··· SOURCE MATERIAL

(** The loop over the priority list. *)
Fixpoint store_all (y : layout) (value : Z -> outcome (option (list Z * bool)))
    (codes : list Z) (buffer : list Z) (s : position) : outcome (list Z * position) :=
  match codes with
  | [] => Done (buffer, s)
  | code :: rest =>
      v ← value code;
      match v with
      | None => store_all y value rest buffer s
      | Some (data, tto) =>
          '(buffer, s) ← store_one y code data tto
                           (match rest with [] => true | _ => false end) buffer s;
          store_all y value rest buffer s
      end
  end.

(** An overloaded part that was used is ended and padded. *)
Definition end_part (buffer : list Z) (base ix limit : Z) : outcome (list Z) :=
  buffer ← (if ltu (base + ix + 1) limit
            then wrn buffer (base + ix + 1)
                   (replicate (Z.to_nat (limit - (base + ix + 1))) DHO_PAD)
            else if ltu (base + ix) limit then Done buffer else Fatal);
  wr buffer (base + ix) DHO_END.

(** The buffer starts at [index] of the caller's; the result is the buffer, the
    parts that were overloaded and the number of bytes in the main part. *)
Definition store_options (buffer : list Z) (index blen : Z) (cfg : state)
    (priority_list : list Z) (cutoff1 cutoff2 : Z) (terminate vuname : bool)
    : outcome (list Z * Z * Z) :=
  y ← make_layout index blen cutoff1 cutoff2;
  '(l, len) ← order_priorities priority_list (zlen priority_list);
  let head := take (Z.to_nat index) buffer in
  '(b, s) ← store_all y (option_value cfg terminate vuname) (take (Z.to_nat len) l)
              (drop (Z.to_nat index) buffer) (mk_pos 0 0 0);
  let used1 := negb (first_cutoff y =? 0) && negb (six s =? 0) in
  let used2 := negb (second_cutoff y =? 0) && negb (tix s =? 0) in
  b ← (if used1 then end_part b (first_cutoff y) (six s) (sbufend y) else Done b);
  b ← (if used2 then end_part b (second_cutoff y) (tix s) (buflen y) else Done b);
  if (negb (six s =? 0) || negb (tix s =? 0)) && (bufend y <? bufix s + 3) then Fatal
  else Done (head ++ b, (if used1 then 1 else 0) + (if used2 then 2 else 0), bufix s).
(** ** [cons_options] *)
Record in_packet := mk_in {
  in_options : state; in_length : Z; in_echo_client_id : bool; in_type : Z }.
Record out_packet := mk_out { out_sname : list Z; out_file : list Z; out_options : list Z }.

······

[EXERCISE DIRECTIONS]: Your answer should be a single number: the count of lines in these records that hold the string "rest".

[EXERCISE ANSWER]: 4